*** Begin section ***
Inductive outcome (w : window)
  : list spawned -> message_box -> str -> bool -> Prop :=
| Rejected :
    strip (comment_input w) = [] ->
    outcome w [] warning_box (comment_input w) (snap_button w)
| CreateFailed r1 :
    strip (comment_input w) <> [] ->
    returncode r1 <> 0%Z ->
    outcome w [spawn (create_argv (strip (comment_input w))) r1]
      (error_box (process_error_msg (stderr r1)))
      (comment_input w) true
| NoNumber r1 :
    strip (comment_input w) <> [] ->
    returncode r1 = 0%Z ->
    strip (stdout r1) = [] ->
    outcome w [spawn (create_argv (strip (comment_input w))) r1]
      (error_box (unexpected_error_msg no_number))
      (comment_input w) true
| ConfigFailed r1 r2 :
    strip (comment_input w) <> [] ->
    returncode r1 = 0%Z ->
    strip (stdout r1) <> [] ->
    returncode r2 <> 0%Z ->
    outcome w [spawn (create_argv (strip (comment_input w))) r1;
               spawn config_argv r2]
      (error_box (process_error_msg (stderr r2)))
      (comment_input w) true
| NoSubvolume r1 r2 :
    strip (comment_input w) <> [] ->
    returncode r1 = 0%Z ->
    strip (stdout r1) <> [] ->
    returncode r2 = 0%Z ->
    falsy_opt (find_subvolume (stdout r2)) = true ->
    outcome w [spawn (create_argv (strip (comment_input w))) r1;
               spawn config_argv r2]
      (error_box (unexpected_error_msg no_subvolume))
      (comment_input w) true
| ListFailed r1 r2 r3 :
    strip (comment_input w) <> [] ->
    returncode r1 = 0%Z ->
    strip (stdout r1) <> [] ->
    returncode r2 = 0%Z ->
    falsy_opt (find_subvolume (stdout r2)) = false ->
    returncode r3 <> 0%Z ->
    outcome w [spawn (create_argv (strip (comment_input w))) r1;
               spawn config_argv r2; spawn list_argv r3]
      (error_box (process_error_msg (stderr r3)))
      (comment_input w) true
| Succeeded r1 r2 r3 subvolume :
    strip (comment_input w) <> [] ->
    returncode r1 = 0%Z ->
    strip (stdout r1) <> [] ->
    returncode r2 = 0%Z ->
    find_subvolume (stdout r2) = Some subvolume ->
    subvolume <> [] ->
    returncode r3 = 0%Z ->
    outcome w [spawn (create_argv (strip (comment_input w))) r1;
               spawn config_argv r2; spawn list_argv r3]
      (success_box
         (success_msg (strip (stdout r1))
            (find_size (strip (stdout r1)) (stdout r3))
            (subvolume ++ u "/.snapshots/" ++ strip (stdout r1)
               ++ u "/snapshot")))
      [] true.

(** A log record of level ERROR. *)
Definition is_error (entry : level * str) : bool :=
  match fst entry with
  | ERROR => true
  | DEBUG => false
  end.

(** The test of line 140: the line, trimmed, begins with the
    identifier. *)
Definition begins_with (id line : str) : bool :=
  startswith id (strip line).

(** The process was spawned while the button was disabled. *)
Definition spawned_disabled (p : spawned) : Prop := button_then p = false.

(** The user types [text] into the line edit. *)
Definition set_text (text : str) (w : window) : window :=
  {| comment_input := text; snap_button := snap_button w;
     status_bar := status_bar w; boxes := boxes w; log := log w;
     spawns := spawns w; os := os w |}.

(** A session: the user types a text and clicks, again and again. *)
Fixpoint session (texts : list str) (w : window) : window :=
  match texts with
  | [] => w
  | text :: rest => session rest (take_snapshot (set_text text w))
  end.

End Handler.

(** A scripted operating system: the answers of the processes to come,
    in order; a process with no answer left exits with status 127. *)
Definition script := list CompletedProcess.

Definition play (s : script) (_ : list str) : CompletedProcess * script :=
  match s with
  | r :: s' => (r, s')
  | [] => ({| returncode := 127; stdout := []; stderr := [] |}, [])
  end.

Definition ok (out : str) : CompletedProcess :=
  {| returncode := 0; stdout := out; stderr := [] |}.

Definition failed (code : Z) (err : str) : CompletedProcess :=
  {| returncode := code; stdout := []; stderr := err |}.

(** The window as [__init__] leaves it, with [text] typed in. *)
Definition fresh {World} (text : str) (o : World) : window World :=
  {| comment_input := text; snap_button := true; status_bar := u "Ready";
     boxes := []; log := []; spawns := []; os := o |}.

Definition click (text : str) (s : script) : window script :=
  take_snapshot Re.ascii_digit play (fresh text s).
*** End section ***
-- WORK ITEM --
Reproduce the lines of the entries above from the one with "Definition begins_with (id" to the one with "returncode := code;", both included, exactly and without any other line.

-- RESULT FOR THIS EXERCISE --
Definition begins_with (id line : str) : bool :=
  startswith id (strip line).

(** The process was spawned while the button was disabled. *)
Definition spawned_disabled (p : spawned) : Prop := button_then p = false.

(** The user types [text] into the line edit. *)
Definition set_text (text : str) (w : window) : window :=
  {| comment_input := text; snap_button := snap_button w;
     status_bar := status_bar w; boxes := boxes w; log := log w;
     spawns := spawns w; os := os w |}.

(** A session: the user types a text and clicks, again and again. *)
Fixpoint session (texts : list str) (w : window) : window :=
  match texts with
  | [] => w
  | text :: rest => session rest (take_snapshot (set_text text w))
  end.

End Handler.

(** A scripted operating system: the answers of the processes to come,
    in order; a process with no answer left exits with status 127. *)
Definition script := list CompletedProcess.

Definition play (s : script) (_ : list str) : CompletedProcess * script :=
  match s with
  | r :: s' => (r, s')
  | [] => ({| returncode := 127; stdout := []; stderr := [] |}, [])
  end.

Definition ok (out : str) : CompletedProcess :=
  {| returncode := 0; stdout := out; stderr := [] |}.

Definition failed (code : Z) (err : str) : CompletedProcess :=
  {| returncode := code; stdout := []; stderr := err |}.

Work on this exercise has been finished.